834P - Recist response of the primary lesion in metastatic renal cell carcinomas treated with sunitinib: does the primary lesion have to be regarded as a t...

Date 29 September 2012
Event ESMO Congress 2012
Session Poster presentation I
Topics Anti-Cancer Agents & Biologic Therapy
Renal Cell Cancer
Presenter Inkeun Park
Authors I. Park1, K. Park2, S. Park2, Y. Ahn2, J. Ahn2, H.J. Choi3, C. Song4, H. Ahn4, J.H. Hong4, J. Lee2
  • 1Oncology, Asan Medical Center, University of Ulsan College of Medicine, 138-736 - Seoul/KR
  • 2Department Of Oncology, Asan Medical Center, University of Ulsan College of Medicine, 138-736 - Seoul/KR
  • 3Department Of Radiology, Asan Medical Center, University of Ulsan College of Medicine, 138-736 - Seoul/KR
  • 4Department Of Urology, Asan Medical Center, University of Ulsan College of Medicine, 138-736 - Seoul/KR

Abstract

Background

There is no consensus on including the primary lesion as the target lesion when evaluating the response of non-nephrectomized metastatic renal cell carcinoma (mRCC) patients (pts). We evaluated whether best overall response changes by designating primary renal lesions as either target or non-target lesions and assessing response per RECIST in mRCC pts treated with sunitinib. In addition, we evaluated whether discordance, if any, leads to a difference in predictive value of response in terms of time-to-progression (TTP) and overall survival (OS).

Patients and methods

Among pts with histologically confirmed mRCC treated with sunitinib at Asan Medical Center, pts with an intact primary tumor and at least one extra-renal measurable lesion were included. To measure the influence of including the primary lesion as the target lesion, the variation of the sum of diameters (ΔSOD) of target lesions and best overall response, assessed from all target lesions and from metastasis-only target lesions, was documented separately. For examining differences of two methods in predictive function in estimating TTP and OS, pts were categorized according to their best overall responses as responders [complete response (CR) and partial response (PR)] or non-responders [stable disease (SD) and progressive disease (PD)] for all target lesions and metastasis-only target lesions, respectively, and then analyzed for survival.

Results

Forty-one pts were included in this study. Median ΔSOD of the primary lesion and metastatic target lesion were −6.0% (range, −34.0–17.6%), and −18.0% (range, −100.0–120.0%), respectively. For metastasis-only target lesions, the best overall response of two pts (4.9%) changed from SD to PR. When we categorized pts into responders and non-responders, response determination using metastasis-only target lesions resulted in significantly better discrimination of TTP (14.9 vs 4.3 months, P = 0.001) and OS (18.5 vs 9.6 months, P = 0.036) between two groups.
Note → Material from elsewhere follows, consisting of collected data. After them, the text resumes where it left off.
(** * Image fraud detection service: a shallow embedding of [fraud_utils.py]
      and [app.py], and the properties of the [ImageAnalyzer] dispatcher.

    The Python code is modelled in a small monad that threads the analyzer
    object (its two lazily created client handles), collects the trace of
    logger records and library calls, and carries Python exceptions.  The
    libraries the code calls (base64, PIL, piexif, the two Google clients, the
    JSON renderer) are not part of the repository: they are the fields of a
    [Platform] record, and every theorem holds for every platform. *)

From Stdlib Require Import ZArith Lia Ascii String List.
From stdpp Require Import base option strings gmap list pretty.

Local Open Scope string_scope.
Local Open Scope list_scope.
Local Open Scope Z_scope.

(** ** Python values *)

Abbreviation bytes := (list Byte.byte).

(** What the code observes of an exception: whether [except ValueError]
    catches it, and [str(e)].  Every exception of the model is an instance of
    [Exception], so [except Exception] catches all of them. *)
Record exn := PyExc { is_ValueError : bool; str : string }.

Definition ValueError (msg : string) : exn := PyExc true msg.
Definition KeyError (key : string) : exn := PyExc false ("'" +:+ key +:+ "'").
Definition TypeError (msg : string) : exn := PyExc false msg.
Definition AttributeError (msg : string) : exn := PyExc false msg.

Inductive outcome (A : Type) : Type :=
  | Returned (a : A)
  | Raised (e : exn).
Arguments Returned {A} a.
Arguments Raised {A} e.

(** A float, kept as the decimal literal [digits * 10^(-scale)]. *)
Record pyfloat := Decimal { digits : Z; scale : nat }.

(** JSON-like values of the result mappings. [PSeq] is a sequence of a
    library's own type (a protobuf repeated field), [PList] a Python list. *)
#[warnings="-register-all"]
Inductive pyval : Type :=
  | PNone
  | PBool (b : bool)
  | PInt (z : Z)
  | PFloat (x : pyfloat)
  | PStr (s : string)
  | PList (l : list pyval)
  | PSeq (l : list pyval)
  | PDict (d : gmap string pyval).

Abbreviation dict := (gmap string pyval).

(** ** Strings *)

Definition LF : ascii := ascii_of_nat 10.
Definition CR : ascii := ascii_of_nat 13.

(** [s.replace(old, new)] for a one-character [old]. *)
Fixpoint str_replace (old : ascii) (new : string) (s : string) : string :=
  match s with
  | EmptyString => EmptyString
  | String c s' =>
      if decide (c = old) then new +:+ str_replace old new s'
      else String c (str_replace old new s')
  end.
Using all target lesions, both TTP (14.9 vs 5.4 months, P = 0.056) and OS (18.0 vs 10.6 months, P = 0.155) were not statistically significant.

Conclusion

When treating non-nephrectomized mRCC pts, selecting metastasis-only lesions as target lesions might be better to determine response, which might be more representative of TTP and OS.

Disclosure

All authors have declared no conflicts of interest.